No-op when `forward` already returns a tensor or a tuple (the patched
`create_pipeline_forward_causal_lm` path, and MTP models that emit a
`(logits, *mtp, seq_idx)` tuple), since only `ModelOutput` is unwrapped.

```python
nemo_automodel.components.distributed.pipelining.functional.build_pipeline_schedule(
    pipeline_parallel_schedule_csv: str | None,
    pipeline_parallel_schedule: str | None,
    microbatch_size: int,
    local_batch_size: int,
    stages: list[torch.distributed.pipelining.PipelineStage],
    loss_fn: typing.Callable,
    scale_grads: bool = False
) -> torch.distributed.pipelining.schedules._PipelineSchedule
```

Builds a pipeline schedule for the given job configuration and stages.

**Parameters:**

The path to the pipeline parallel schedule csv file.

The name of the pipeline parallel schedule.

The microbatch size.

The local batch size.

The stages to be scheduled.

The loss function.

**Returns:** `_PipelineSchedule`

The pipeline schedule for the given stages.

```python
nemo_automodel.components.distributed.pipelining.functional.calculate_virtual_stages(
    num_layers: int,
    layers_per_stage: typing.Optional[int],
    pp_size: int,
    is_single_stage_schedule: bool,
    round_to_pp_multiple: str | None = None
) -> tuple[int, int]
```

Calculate virtual pipeline stages and layers per stage.

```python
nemo_automodel.components.distributed.pipelining.functional.generate_hf_model_fqn_per_model_part(
    num_stages: int,
    num_layers: int,
    include_embeddings: bool = True,
    include_lm_head: bool = True,
    include_rotary_emb: bool = True,
    include_multimodal_encoders: bool = True,
    extra_module_fqns: typing.Optional[list[str]] = None,
    fqn_prefix: str = 'model.',
    lm_head_fqn: str = 'lm_head'
) -> list[list[str]]
```

Generates module names for each pipeline stage for HuggingFace models.

**Parameters:**

Number of pipeline stages

Total number of transformer layers in the model

Whether to include embedding layer in first stage

Whether to include lm\_head in last stage (for CausalLM models)

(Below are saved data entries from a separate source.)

(* ===== verification/Status.v ===== *)
(** * Status: result values of every fallible operation

    Models [include/strata/status.h].  The message of a [Status] is kept as the
    list of fragments the source concatenates, so that the texts the C library
    supplies ([strerror]) need no definition of their own. *)

From S2P Require Import Prelude.

Module Status.

Inductive Code :=
| kOk | kNotFound | kCorruption | kNotSupported | kInvalidArgument | kIOError.

(** One operand of the [+] / [append] that builds a message. *)
Inductive fragment :=
| Lit (s : string)   (* a string literal *)
| Str (s : bytes)    (* a [std::string] variable, e.g. a file name *)
| Num (n : Z)        (* [std::to_string(n)] *)
| Errno (e : Z).     (* [strerror(errno)] *)

Record t := mk { code : Code; msg : list fragment }.

#[global] Instance Code_eq_dec : EqDecision Code.
Proof. solve_decision. Defined.

#[global] Instance fragment_eq_dec : EqDecision fragment.
Proof. solve_decision. Defined.

#[global] Instance t_eq_dec : EqDecision t.
Proof. solve_decision. Defined.

Definition OK : t := mk kOk [].
Definition NotFound (m : list fragment) : t := mk kNotFound m.
Definition Corruption (m : list fragment) : t := mk kCorruption m.
Definition NotSupported (m : list fragment) : t := mk kNotSupported m.
Definition InvalidArgument (m : list fragment) : t := mk kInvalidArgument m.
Definition IOError (m : list fragment) : t := mk kIOError m.

Definition ok (s : t) : bool := bool_decide (code s = kOk).
Definition IsNotFound (s : t) : bool := bool_decide (code s = kNotFound).
Definition IsCorruption (s : t) : bool := bool_decide (code s = kCorruption).
Definition IsIOError (s : t) : bool := bool_decide (code s = kIOError).

Definition ToString (s : t) : list fragment :=
  match code s with
  | kOk => [Lit "OK"]
  | kNotFound => Lit "NotFound: " :: msg s
  | kCorruption => Lit "Corruption: " :: msg s
  | kNotSupported => Lit "NotSupported: " :: msg s
  | kInvalidArgument => Lit "InvalidArgument: " :: msg s
  | kIOError => Lit "IOError: " :: msg s
  end.

End Status.
Lemma write_loop_unfold fuel fd what p counter w :
  p <> [] ->
  write_loop (S fuel) fd what p counter w =
    let '(n, w1) := sys_write fd p w in
    if n <=? 0 then
      if w_errno w1 =? EINTR then write_loop fuel fd what p counter w1
      else Some (Some (Status.IOError [Status.Lit what; Status.Errno (w_errno w1)], counter), w1)
    else write_loop fuel fd what (drop (Z.to_nat n) p) (u64 (counter + n)) w1.
Proof.
  destruct p as [|x p]; [done|]. intros _. cbn [write_loop]. rw /mbind /SM_bind /sys /get_errno.
  destruct (sys_write fd _ w) as [n w1]. destruct (n <=? 0); [|done]. by destruct (w_errno w1 =? EINTR).
Qed.

(** A loop that stops at once. *)
Lemma write_result_stop fd ino p counter w st :
  at_end w fd ino -> 0 <= counter < 2 ^ 64 ->
  (Status.ok st = true /\ p = [] \/ Status.code st = Status.kIOError /\ ~ benign w) ->
  forall w1, io_frame fd ino w w1 -> at_end w1 fd ino -> file_content w1 ino = file_content w ino ->
  write_result fd ino p counter w w1 st counter 0.
Proof.
  intros He Hr Hst w1 F He1 Hc. split; try done.
  - lia.
  - by rw Hc app_nil_r.
  - by rw Z.add_0_r u64_small.
  - rw /Status.ok in Hst. destruct Hst as [[?%bool_decide_eq_true ?]|[? ?]]; auto.
  - destruct Hst as [[? ->]|[E ?]]; [done|]. by rw /Status.ok E.
  - destruct Hst as [[? ->]|[E ?]]; [done|]. tauto.
Qed.

Lemma write_loop_run fuel fd ino what p counter w :
  at_end w fd ino -> (length (w_io w) < fuel)%nat -> 0 <= counter < 2 ^ 64 ->
  exists st counter' k w',
    write_loop fuel fd what p counter w = Some (Some (st, counter'), w') /\
    write_result fd ino p counter w w' st counter' k.
Proof.
  revert p counter w; induction fuel as [|fuel IH]; intros p counter w He Hfuel Hcnt; [lia|].
  destruct (decide (p = [])) as [->|Hne].
  { exists Status.OK, counter, 0%nat, w. split; [done|].
    apply write_result_stop; auto using io_frame_refl. }
  rw write_loop_unfold //.
  destruct (sys_write_cases w fd ino p He Hne) as (n & w1 & -> & F & He1 & Hc & Hn & Hio & Hb).
  destruct (Z.leb_spec n 0).
  - replace (Z.to_nat n) with 0%nat in Hc by lia. rw app_nil_r in Hc.
    assert (length (w_io w1) < fuel)%nat.
    { destruct Hio as [[_ ->]|?]; [|lia]. destruct p; [done|]. rw size_of_cons in H. size_tac. }
    destruct (Z.eqb_spec (w_errno w1) EINTR) as [_|Hno].
    + destruct (IH p counter w1) as (st & c' & k & w' & E & R); try done.
      exists st, c', (0 + k)%nat, w'. split; [done|].
      eapply write_result_step; eauto; [lia | by rw app_nil_r |]. by rw Z.add_0_r u64_small.
    + do 4 eexists. split; [done|]. apply write_result_stop; auto. right. split; [done|]. auto.
  - assert (length (w_io w1) < S fuel)%nat as Hl.
    { destruct (fr_io _ _ _ _ F) as [l E]. rw E length_app in Hfuel. lia. }
    destruct (decide (w_io w = [] /\ n = size_of p)) as [[Hz ->]|Hnz].
    + exists Status.OK, (u64 (counter + size_of p)), (length p + 0)%nat, w1.
      rw /size_of Nat2Z.id firstn_all in Hc *. rw drop_all. split; [by destruct fuel|].
      eapply write_result_step; eauto; [by rw firstn_all|]. rw drop_all.
      apply write_result_stop; auto using io_frame_refl. apply u64_range.
    + destruct (IH (drop (Z.to_nat n) p) (u64 (counter + n)) w1) as (st & c' & k & w' & E & R);
        [done | destruct Hio; [tauto|lia] | apply u64_range |].
      exists st, c', (Z.to_nat n + k)%nat, w'. split; [done|].
      eapply write_result_step; eauto; [rw /size_of in Hn; lia|]. by rewrite -> Z2Nat.id by lia.
Qed.

Lemma write_all_run fd ino what p counter w :
  at_end w fd ino -> 0 <= counter < 2 ^ 64 ->
  exists st counter' k w',
    write_all fd what p counter w = Some (Some (st, counter'), w') /\
    write_result fd ino p counter w w' st counter' k.
Proof. intros. apply write_loop_run; [done|lia|done]. Qed.

(** A write that was not refused: the bytes are at the end of the file. *)
Record appended (fd : Z) (ino : nat) (d : bytes) (w w' : World) : Prop := {
  ap_content : file_content w' ino = file_content w ino ++ d;
  ap_frame : io_frame fd ino w w';
  ap_end : at_end w' fd ino;
  ap_benign : benign w';
}.

Lemma appended_trans fd ino d1 d2 w1 w2 w3 :
  appended fd ino d1 w1 w2 -> appended fd ino d2 w2 w3 -> appended fd ino (d1 ++ d2) w1 w3.
Proof.
  intros [H1 H2 H3 H4] [G1 G2 G3 G4]. split; auto; [by rw G1 H1 app_assoc|]. by eapply io_frame_trans.
Qed.

(** Interrupted and short writes only delay the loop. *)
Lemma write_all_benign fd ino what p counter w :
  at_end w fd ino -> benign w -> 0 <= counter -> counter + size_of p < 2 ^ 64 ->
  exists st w', with_fuel (write_all fd what p counter) w = Some ((st, counter + size_of p), w') /\
    Status.ok st = true /\ appended fd ino p w w'.
Proof.
  intros He Hb H0 H1. pose proof (size_of_nonneg p).
  destruct (write_all_run fd ino what p counter w He ltac:(lia)) as (st & c & k & w' & E & R).
  pose proof (wr_benign _ _ _ _ _ _ _ _ _ R Hb) as Hok. pose proof (wr_ok _ _ _ _ _ _ _ _ _ R Hok) as ->.
  exists st, w'. rw /with_fuel (bind_run _ _ _ _ _ E) /=. split_and!; auto.
  - do 3 f_equal. rw (wr_counter _ _ _ _ _ _ _ _ _ R) u64_small //. rw /size_of in H1. lia.
  - destruct R as [R1 R2 R3 R4 R5 R6 R7 R8]. rw firstn_all in R2. split; auto. by eapply io_frame_benign.
Qed.

(** ** Read loops *)

(** How a loop that wants a fixed number of bytes ends. *)
Inductive read_end :=
| RdFull (d : bytes)     (* all the bytes were delivered *)
| RdEof (d : bytes)      (* [read] returned 0 after the bytes [d] *)
| RdErr (e : Z).         (* [read] failed with an errno other than [EINTR] *)

(** [while (bytes_read < want) { n = read(fd, buf + bytes_read, want - bytes_read);
    if (n == 0) ...; if (n < 0) { if (errno == EINTR) continue; ... }
    bytes_read += n; }] *)
Fixpoint read_loop (fuel : nat) (fd want : Z) (acc : bytes) : M (option read_end) :=
  if size_of acc <? want then
    match fuel with
    | O => mret None
    | S fuel' =>
        '(n, d) ← sys (sys_read fd (want - size_of acc));
        if n =? 0 then mret (Some (RdEof acc))
        else if n <? 0 then
          e ← get_errno;
          if e =? EINTR then read_loop fuel' fd want acc else mret (Some (RdErr e))
        else read_loop fuel' fd want (acc ++ d)
    end
  else mret (Some (RdFull acc)).
(** C37: [ReadRecord] can read outside its buffer.  On a complete record with a matching
    checksum it accesses memory outside the payload exactly if the payload has the 17
    bytes of the fixed fields and its key length is at least [2^32 - 17]: then the 32-bit
    sum of the bounds check wraps around and the check passes.  (The model has no value
    for such an access; running out of fuel would be [Some None].) *)
Theorem wal_klen_wraps_out_of_bounds p tail r allow o ino pos w :
  size_of p <= kMaxRecordSize -> reader_at w r ino pos -> benign w -> rest_of w ino pos = wal_header p ++ p ++ tail ->
  (WalReader.ReadRecord r allow o w = None <-> 17 <= size_of p /\ exists klen, DecodeFixed32 p 9 = Some klen /\ 2 ^ 32 - 17 <= klen).
Proof.
  intros Hz HR Hb Hr. destruct (ReadRecord_frame _ _ _ _ allow o _ _ _ HR Hb Hz Hr) as (w' & _ & _ & _ & _ & ->).
  rewrite -> u32_small by (apply Crc32_range; by rw /is_u32). rw Z.eqb_refl -(ParsePayload_None p o w' Hz).
  rw /mbind /SM_bind. by destruct (WalReader.ParsePayload p o w') as [[? ?]|].
Qed.

(** ** Witnesses *)

Lemma log_world_reader content io : reader_at (log_world content io) log_reader 0 0.
Proof.
  split; [done|]. split; [by exists (mkOpenFile 0 0 false)|].
  pose proof (size_of_nonneg (file_content (log_world content io) 0)). lia.
Qed.

Lemma log_world_content content io : file_content (log_world content io) 0 = content.
Proof. rw /file_content /= lookup_singleton_eq //. Qed.

Lemma log_world_rest content io : rest_of (log_world content io) 0 0 = content.
Proof. rw /rest_of log_world_content //. Qed.

Lemma out_ok_small seq type key value :
  0 <= seq < 2 ^ 64 -> 0 <= type < 256 -> (length key + length value < 1000)%nat ->
  out_ok (WalReader.mkOut seq type key value).
Proof. intros. split_and!; simpl; rw /kMaxRecordSize /size_of; lia. Qed.

(** A log with one record, and a second append cut short after 11 bytes. *)
Lemma wal_append_crash_recover_witness :
  let e1 := WalReader.mkOut 1 1 (str "alpha") (str "1") in
  let e2 := WalReader.mkOut 2 0 (str "alpha") [] in
  let w := mkWorld {[str "/db/000003.log" := 0%nat]} {[0%nat := encode_log [e1]]}
             {[3 := mkOpenFile 0 0 true]} 1 4 0 [IoPartial 11; IoFail EINTR; IoFail 5] [] in
  exists st this' w1,
    WalWriter.AppendRecord (WalWriter.mk (str "/db/000003.log") 3 0) 2 0 (str "alpha") [] false w
      = Some (Some (st, this'), w1) /\
    (Status.ok st = true -> file_content w1 0 = encode_log ([e1] ++ [e2])) /\
    forall r o w2, reader_at w2 r 0 0 -> benign w2 -> file_content w2 0 = file_content w1 0 ->
      exists es' st' w3, ReplayLog (2 + length [e1]) r true o [] w2 = Some (Some (es', st'), w3) /\
        Status.IsNotFound st' = true /\ (es' = [e1] \/ es' = [e1] ++ [e2]) /\
        (Status.ok st = true -> es' = [e1] ++ [e2]).
Proof.
  intros e1 e2 w.
  apply (wal_append_crash_recover (WalWriter.mk (str "/db/000003.log") 3 0) e2 [e1] false 0 w).
  - done.
  - exists (mkOpenFile 0 0 true). split; [done|]. split; [done|]. by left.
  - simpl. lia.
  - constructor; [|constructor]. apply out_ok_small; simpl; lia.
  - apply out_ok_small; simpl; lia.
  - rw /file_content /w /= lookup_singleton_eq //.
Defined.

Lemma wal_mid_log_corruption_witness :
  let e1 := WalReader.mkOut 1 1 (str "alpha") (str "1") in
  exists st w', ReplayLog 2 log_reader true (WalReader.mkOut 0 0 [] []) []
    (log_world (encode_log [e1] ++ wal_header (str "ab" ++ str "c" ++ str "de") ++ (str "ab" ++ str "X" ++ str "de") ++ str "tail")
       [IoPartial 3; IoFail EINTR])
    = Some (Some ([e1], st), w') /\ Status.IsCorruption st = true.
Proof.
  intros e1. apply (wal_mid_log_corruption [e1] (str "ab") (str "c") (str "X") (str "de") (str "tail") log_reader true _ 0).
  - constructor; [|constructor]. apply out_ok_small; simpl; lia.
  - done.
  - simpl; lia.
  - done.
  - done.
  - done.
  - apply log_world_reader.
  - split; [|done]. by repeat constructor.
  - apply log_world_content.
Defined.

Whether to include common vision/audio encoder modules in stage 0

Optional list of extra module FQNs to include in stage 0

**Returns:** `list[list[str]]`

List of lists containing module names for each stage

```python
nemo_automodel.components.distributed.pipelining.functional.pipeline_model(
    model: torch.nn.Module,
    world_mesh: torch.distributed.device_mesh.DeviceMesh,
    moe_mesh: torch.distributed.device_mesh.DeviceMesh,
    pp_axis_name: str,
    dp_axis_names: tuple[str, ...],
    cp_axis_name: str | None = None,
    tp_axis_name: str | None = None,
    ep_axis_name: str | None = None,
    ep_shard_axis_names: tuple[str, ...] | None = None,
    layers_per_stage: int | None,
    pipeline_parallel_schedule_csv: str | None,
    pipeline_parallel_schedule: str | None,
    microbatch_size: int,
    local_batch_size: int,
    device: torch.device,
    loss_fn: typing.Callable = None,
    parallelize_fn: typing.Callable | None = None,
    module_fqns_per_model_part: list[list[str]] | None = None,
    patch_inner_model: bool = True,
    patch_causal_lm_model: bool = True,
    scale_grads: bool = False,
    round_to_pp_multiple: str | None = None,
    patch_stage_backward_maybe_with_nosync: bool = False,
    reduce_grad_per_microbatch: bool = False,
    seq_len: int | None = None,
    tensor_dtype: torch.dtype | None = None
) -> tuple[torch.distributed.pipelining.schedules._PipelineSchedule, list[torch.nn.Module], bool, bool, list[torch.distributed.pipelining.PipelineStage]]
```

HF-specific pipeline model splitting.

```python
nemo_automodel.components.distributed.pipelining.functional.reset_pp_stage_shapes(
    schedule: torch.distributed.pipelining.schedules._PipelineSchedule,
    stages: list[torch.distributed.pipelining.PipelineStage],
    model_config,
    microbatch_size: int,
    seq_len: int,
    tensor_dtype: torch.dtype | None = None
) -> None
```

Reset pipeline stage infrastructure and recompute shapes for a new sequence length.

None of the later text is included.